:: DATA SHOWN

(** The bytes of a word, and of a vendor id. *)
Lemma word_back x : is_word x -> u16 ((u8 (x >> 8) << 8) .| u8 (x .& 0xff)) = x.
Proof.
  unfold is_word. intros Hx. change 0xff with (2 ^ 8 - 1). rewrite land_mask, shiftr_div by lia.
  unfold u8. rewrite Z.mod_mod by done. rewrite lor_add by (try apply Z.mod_pos_bound; lia).
  unfold u16. change (2 ^ 8) with 256. change (2 ^ 16) with 65536.
  Z.div_mod_to_equations. lia.
Qed.

Lemma id_back x : 0 <= x < 2 ^ 24 ->
  u32 ((u8 (x >> 16) << 16) .| (u8 ((x >> 8) .& 0xff) << 8) .| u8 (x .& 0xff)) = x.
Proof.
  change (2 ^ 24) with 16777216. intros Hx. change 0xff with (2 ^ 8 - 1).
  rewrite !land_mask, !shiftr_div by lia. unfold u8. rewrite !Z.mod_mod by done.
  change (2 ^ 8) with 256. change (2 ^ 16) with 65536.
  rewrite (lor_add _ (_ << 8) 16), (lor_sum 8);
    rewrite ?Z.shiftl_mul_pow2 by lia; unfold u32; Z.div_mod_to_equations; lia.
Qed.

(** Two decimal digits. *)
Lemma bcd_back h : is_bcd h ->
  u8 ((u8 (((h / 10) << 4) .| (h mod 10)) >> 4) * 10 +
      (u8 (((h / 10) << 4) .| (h mod 10)) .& 0xf)) = h.
Proof.
  apply (below 100 (fun h => u8 ((u8 (((h / 10) << 4) .| (h mod 10)) >> 4) * 10 +
    (u8 (((h / 10) << 4) .| (h mod 10)) .& 0xf)) = h)). by vm_compute.
Qed.

Lemma major_high x : 0 <= x < 1024 -> 0 <= x >> 8 < 4.
Proof. intros. rewrite shiftr_div by lia. change (2 ^ 8) with 256. Z.div_mod_to_equations. lia. Qed.

Lemma major_word x : 0 <= x < 1024 -> u16 (((x >> 8) << 6) .| u8 (x .& 0xff)) = major_back x.
Proof.
  apply (below 1024 (fun x => u16 (((x >> 8) << 6) .| u8 (x .& 0xff)) = major_back x)).
  by vm_compute.
Qed.

Lemma u8_small x n : 0 <= x < n -> n <= 256 -> u8 x = x.
Proof. intros. apply u8_id. unfold is_byte. lia. Qed.

(** ** Runs of the functions *)

Ltac cec_cases m Hm :=
  let b := fresh "b" in let Hlen := fresh "Hlen" in let Hbytes := fresh "Hbytes" in
  destruct m as [? ? ? ? ? ? b ? ? ? ? ? ? ?];
  destruct Hm as [Hlen Hbytes]; cbn [msg] in Hlen, Hbytes;
  do 16 (destruct b as [|? b]; [discriminate Hlen|]); destruct b; [|discriminate Hlen];
  clear Hlen.

Ltac cec_operands v Hv :=
  hnf in v; repeat match goal with p : _ * _ |- _ => destruct p end;
  match type of Hv with valid ?c _ => cbv beta iota delta [valid c] in Hv end;
  repeat match goal with
  | H : _ /\ _ |- _ =>
      lazymatch type of H with _ <= _ < _ => fail | _ => destruct H end
  end.

Ltac cec_run := cbv -[Z.shiftr Z.shiftl Z.land Z.lor Z.modulo Z.div u8 u16 u32 Z.add Z.mul Z.sub
  Z.eqb Z.ltb Z.leb Z.le Z.lt append is_atsc has_duration has_byte_operand major_back].

(** The three layouts of a digital service. *)
Lemma digital_cases d (P : cec_op_digital_service_id -> Prop) :
  digital_ok d ->
  (forall s f a b, 0 <= s < 128 -> 0 <= f < 64 -> 0 <= a < 1024 -> is_word b ->
    P (DigitalServiceId CEC_OP_SERVICE_ID_METHOD_BY_CHANNEL s f a b)) ->
  (forall s a b, 0 <= s < 128 -> is_atsc s = true -> is_word a -> is_word b ->
    P (DigitalServiceId CEC_OP_SERVICE_ID_METHOD_BY_DIG_ID s a b 0)) ->
  (forall s a b c, 0 <= s < 128 -> is_atsc s = false -> is_word a -> is_word b -> is_word c ->
    P (DigitalServiceId CEC_OP_SERVICE_ID_METHOD_BY_DIG_ID s a b c)) -> P d.
Proof.
  intros Hd H1 H2 H3. destruct d as [mt s a b c], Hd as [Hs [(?&?&?&?)|(?&?&?&?&?)]]; simpl in *; subst.
  - by apply H1.
  - destruct (is_atsc s) eqn:E; [|by apply H3]. assert (c = 0) as -> by auto. by apply H2.
Qed.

::::

WORK TO BE COMPLETED:
Take the line that contains "Ltac cec_run := cbv" and each line after it through the end of the records, and repeat them all exactly. Nothing else.

SOLUTION:
Ltac cec_run := cbv -[Z.shiftr Z.shiftl Z.land Z.lor Z.modulo Z.div u8 u16 u32 Z.add Z.mul Z.sub
  Z.eqb Z.ltb Z.leb Z.le Z.lt append is_atsc has_duration has_byte_operand major_back].

(** The three layouts of a digital service. *)
Lemma digital_cases d (P : cec_op_digital_service_id -> Prop) :
  digital_ok d ->
  (forall s f a b, 0 <= s < 128 -> 0 <= f < 64 -> 0 <= a < 1024 -> is_word b ->
    P (DigitalServiceId CEC_OP_SERVICE_ID_METHOD_BY_CHANNEL s f a b)) ->
  (forall s a b, 0 <= s < 128 -> is_atsc s = true -> is_word a -> is_word b ->
    P (DigitalServiceId CEC_OP_SERVICE_ID_METHOD_BY_DIG_ID s a b 0)) ->
  (forall s a b c, 0 <= s < 128 -> is_atsc s = false -> is_word a -> is_word b -> is_word c ->
    P (DigitalServiceId CEC_OP_SERVICE_ID_METHOD_BY_DIG_ID s a b c)) -> P d.
Proof.
  intros Hd H1 H2 H3. destruct d as [mt s a b c], Hd as [Hs [(?&?&?&?)|(?&?&?&?&?)]]; simpl in *; subst.
  - by apply H1.
  - destruct (is_atsc s) eqn:E; [|by apply H3]. assert (c = 0) as -> by auto. by apply H2.
Qed.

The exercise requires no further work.